Felix Finkbeiner, Founder and CEO of Plant for the Planet, agreed that the race to the lowest price for trees is a problem. On their platform the ability to search for the cheapest tree is actually turned off. The platform will also develop a new functionality where projects can seek funding for another metric of ecosystem restoration, such as a square meter, or anything else that you can quantify and fund per unit. Felix however rightfully pointed out that when it comes to the communicative value of the tree, the simplicity of the metric of numbers of trees, and what the tree symbolises that it will be nearly impossible to find a better metric. And he is right!
We did not expect that we would come to a conclusion on this new unit during this session. We intended to initiate dialogue and plant a seed that could lead to a global effort to seek such a new metric. But can we challenge ourselves to help humanity understand the complexity of ecosystem restoration by defining a new metric that serves the complexity better? Can we find a fundable, countable metric that attracts the same type of wonder?

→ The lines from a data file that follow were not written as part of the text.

(* ===== verification/BuildTables.v ===== *)
(** * The tables behind the versions database (atc/db/versions_db.go)

    [VersionsDB] and [PaginatedBuilds] run SQL over a handful of tables.
    Here a connection is the contents of those tables ([Conn]), a query is
    the function its SQL text denotes, and [PaginatedBuilds.Next] pages
    through a query with a row limit exactly as the Go code does, lazily
    migrating pre-v6 builds when a page comes back empty.

    A [SELECT] without an [ORDER BY] takes rows in table order.  The
    in-process cache of [VersionsDB] (a third-party package) is not
    modelled: every query reads the tables. *)
From S2P Require Import Prelude VersionsDB.
From stdpp Require Import base gmap sets list strings sorting pretty.
From Stdlib Require Import Ascii ZArith Lia.
Open Scope Z_scope.

(** ** Tables *)

(** [builds], restricted to the columns the queries read;
    [bd_succeeded] is [status = 'succeeded']. *)
Record BuildRow := {
  bd_id : Z;
  bd_job_id : Z;
  bd_succeeded : bool;
  bd_rerun_of : option Z;
  bd_rerun_of_old : option Z;
  bd_needs_v6_migration : bool;
}.

(** [successful_build_outputs]; [outputs] is a JSON object from resource ids
    to arrays of version digests. *)
Record OutputRow := {
  ot_build_id : Z;
  ot_job_id : Z;
  ot_outputs : gmap string (list string);
  ot_rerun_of : option Z;
}.

(** [resource_config_versions] *)
Record VersionRow := {
  rcv_scope : Z;
  rcv_version : gmap string string;
  rcv_md5 : option string;
  rcv_sha256 : string;
  rcv_check_order : Z;
}.

(** [build_resource_config_version_inputs] and [.._outputs] *)
Record BuildVersionRow := {
  bv_build_id : Z;
  bv_resource_id : Z;
  bv_digest : string;
  bv_name : string;
}.
(* ===== verification/Algorithm.v ===== *)
(** * The input algorithm (atc/scheduler/algorithm)

    The resolvers for single inputs (individual_resolver.go,
    pinned_resolver.go), the split of a job's inputs into resolvers
    (resolver.go) and [Algorithm.Compute] (compute.go), which runs them and
    builds the job's next input mapping. *)
From S2P Require Import Prelude VersionsDB GroupResolver.
From stdpp Require Import base gmap sets list strings.
From Stdlib Require Import ZArith Lia.
Open Scope Z_scope.

(** The [Resolver] interface has three implementations. *)
Inductive Resolver :=
| IndividualResolver (inputConfig : InputConfig)
| PinnedResolver (inputConfig : InputConfig)
| GroupResolver (inputConfigs : InputConfigs).

Definition Resolver_InputConfigs (r : Resolver) : InputConfigs :=
  match r with
  | IndividualResolver cfg | PinnedResolver cfg => [cfg]
  | GroupResolver cfgs => cfgs
  end.

(** ** Splitting the inputs (resolver.go) *)

Record relatedInputConfigs := {
  passedJobs : JobSet;
  rel_inputConfigs : InputConfigs;
}.

Section Grouping.
(** The order in which Go ranges over the keys of a [JobSet]. *)
Context (range : JobSet -> list Z).

(** The search loops: [index] is the group of the last match. *)
Definition findGroup (groups : list relatedInputConfigs) (inputConfig : InputConfig) : option nat :=
  foldl (fun found passedJob =>
      foldl (fun found '(groupIndex, group) =>
          if bool_decide (passedJob ∈ passedJobs group) then Some groupIndex else found)
        found (imap (fun i g => (i, g)) groups))
    None (range (Passed inputConfig)).

Definition addToGroups (groups : list relatedInputConfigs) (inputConfig : InputConfig)
    : list relatedInputConfigs :=
  match findGroup groups inputConfig with
  | Some index =>
      alter (fun g => {| passedJobs := passedJobs g ∪ Passed inputConfig;
                         rel_inputConfigs := rel_inputConfigs g ++ [inputConfig] |}) index groups
  | None =>
      groups ++ [{| passedJobs := Passed inputConfig; rel_inputConfigs := [inputConfig] |}]
  end.

Definition groupInputsConfigsByPassedJobs (passedInputConfigs : InputConfigs)
    : list relatedInputConfigs :=
  foldl addToGroups [] passedInputConfigs.

Definition constructResolvers (inputs : InputConfigs) : list Resolver :=
  let '(resolvers, inputConfigsWithPassed) :=
    foldl (fun '(resolvers, withPassed) input =>
        if bool_decide (size (Passed input) = 0%nat) then
          (resolvers ++ [match PinnedVersion input with
                         | Some _ => PinnedResolver input
                         | None => IndividualResolver input
                         end], withPassed)
        else (resolvers, withPassed ++ [input]))
      ([], []) inputs in
  resolvers ++ ((fun g => GroupResolver (rel_inputConfigs g)) <$>
    groupInputsConfigsByPassedJobs inputConfigsWithPassed).
End Grouping.

(** ** Resolving (individual_resolver.go, pinned_resolver.go) *)
Section Compute.
Context {db : VersionsDB}.

Abbreviation Candidates := (gmap string (option versionCandidate)) (only parsing).

Definition individual_Resolve (inputConfig : InputConfig)
    : outcome error (Candidates * ResolutionFailure) :=
  let found version hasNext :=
    let candidate := newCandidateVersion version in
    let candidate := {| vc_Version := vc_Version candidate; VouchedForBy := VouchedForBy candidate;
                        SourceBuildIds := SourceBuildIds candidate;
                        HasNextEveryVersion := hasNext |} in
    Ret ({[Name inputConfig := Some candidate]}, "") in
  if UseEveryVersion inputConfig then
    next ← NextEveryVersion (JobID inputConfig) (ResourceID inputConfig);
    match (next : option (ResourceVersion * bool)) with
    | None => Ret (∅, VersionNotFound)
    | Some (version, hasNext) => found version hasNext
    end
  else
    latest ← LatestVersionOfResource (ResourceID inputConfig);
    match (latest : option ResourceVersion) with
    | None => Ret (∅, LatestVersionNotFound)
    | Some version => found version false
    end.

Definition pinned_Resolve (inputConfig : InputConfig)
    : outcome error (Candidates * ResolutionFailure) :=
  let pin := default ∅ (PinnedVersion inputConfig) in
  found ← FindVersionOfResource (ResourceID inputConfig) pin;
  match (found : option ResourceVersion) with
  | None => Ret (∅, PinnedVersionNotFound pin)
  | Some version => Ret ({[Name inputConfig := Some (newCandidateVersion version)]}, "")
  end.

(** [bfuel] bounds the builds read by one cursor; the depth of the group
    search is bounded by its number of (input, passed job) pairs. *)
Definition Resolve (bfuel : nat) (r : Resolver) : outcome error (Candidates * ResolutionFailure) :=
  match r with
  | IndividualResolver cfg => individual_Resolve cfg
  | PinnedResolver cfg => pinned_Resolve cfg
  | GroupResolver cfgs =>
      group_Resolve cfgs bfuel (S (sum_list ((fun cfg => size (Passed cfg)) <$> cfgs)))
  end.

(** ** Compute (compute.go) *)

Definition finalizeHasNext (versionCandidates : Candidates) : outcome error bool :=
  foldl (fun acc '(_, candidate) =>
      hasNextCombined ← acc;
      if (hasNextCombined : bool) then Ret true
      else candidate ← deref candidate; Ret (HasNextEveryVersion candidate))
    (Ret false) (map_to_list versionCandidates).

Fixpoint candidatesToInputMapping (mapping : InputMapping) (inputConfigs : InputConfigs)
    (candidates : Candidates) (resolveErr : ResolutionFailure) : outcome error InputMapping :=
  match inputConfigs with
  | [] => Ret mapping
  | input :: inputConfigs =>
      if negb (String.eqb resolveErr "") then
        candidatesToInputMapping
          (<[Name input := {| Input := None; PassedBuildIDs := []; ResolveError := resolveErr |}]> mapping)
          inputConfigs candidates resolveErr
      else
        candidate ← deref (mjoin (candidates !! Name input));
        firstOcc ← IsFirstOccurrence (JobID input) (Name input) (vc_Version candidate) (ResourceID input);
        candidatesToInputMapping
          (<[Name input :=
               {| Input := Some {| ai_AlgorithmVersion :=
                    {| av_ResourceID := ResourceID input; av_Version := vc_Version candidate |};
                    FirstOccurrence := firstOcc |};
                  PassedBuildIDs := SourceBuildIds candidate; ResolveError := "" |}]> mapping)
          inputConfigs candidates resolveErr
  end.

(** The loop of [computeResolvers]: (mapping, resolved, hasNext). *)
Fixpoint computeResolvers (bfuel : nat) (resolvers : list Resolver)
    (finalMapping : InputMapping) (finalResolved finalHasNext : bool)
    : outcome error (InputMapping * bool * bool) :=
  match resolvers with
  | [] => Ret (finalMapping, finalResolved, finalHasNext)
  | resolver :: resolvers =>
      '(versionCandidates, resolveErr) ← Resolve bfuel resolver;
      let finalResolved := finalResolved && String.eqb resolveErr "" in
      finalMapping ← candidatesToInputMapping finalMapping (Resolver_InputConfigs resolver)
                       versionCandidates resolveErr;
      finalHasNext ← (if finalHasNext then Ret true else finalizeHasNext versionCandidates);
      computeResolvers bfuel resolvers finalMapping finalResolved finalHasNext
  end.

Definition Algorithm_Compute (range : JobSet -> list Z) (bfuel : nat) (inputs : InputConfigs)
    : outcome error (InputMapping * bool * bool) :=
  computeResolvers bfuel (constructResolvers range inputs) ∅ true false.
End Compute.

So now imagine an eroded hillside. When you stand on top of the hill, the larger stones and rocks underneath your feet are a bit wobbly because the soil that held them together has been washed away. You look at the gullies eroded into the side of the hill where the water rushed down during the last heavy rain. You see the swales being built. The half moonshaped dams with larger holes inside the crescent to hold plants. After the next rain, which you hope will arrive
s in the next few months, you imagine you will see the first plants sprouting up – robust plants that can survive in this environment. You know their roots are digging deep into the dying soil, fed by compost tea. Slowly the soils and hillsides are opening up. Water permeates the soil now, and no longer rushes down. Organic matter is being built up as some plants shed their leaves or die. Years later, more trees grow on the hillsides, and down in the valley and – on less steep slopes – polycultures have begun to be farmed. You know that deep inside the soils, mycelial networks are emerging again. You know that the nitrates, salts, and other remaining pollutants are being consumed by the plants. You see the ponds that now maintain their water level, and you see small streams emerging. The temperatures are dropping when you cross from the still degraded lands into this restored land. People are working, smiling, growing their food and enjoying a relationship with earth.
Think about that scene – and now call it something that we can count and secure funding for.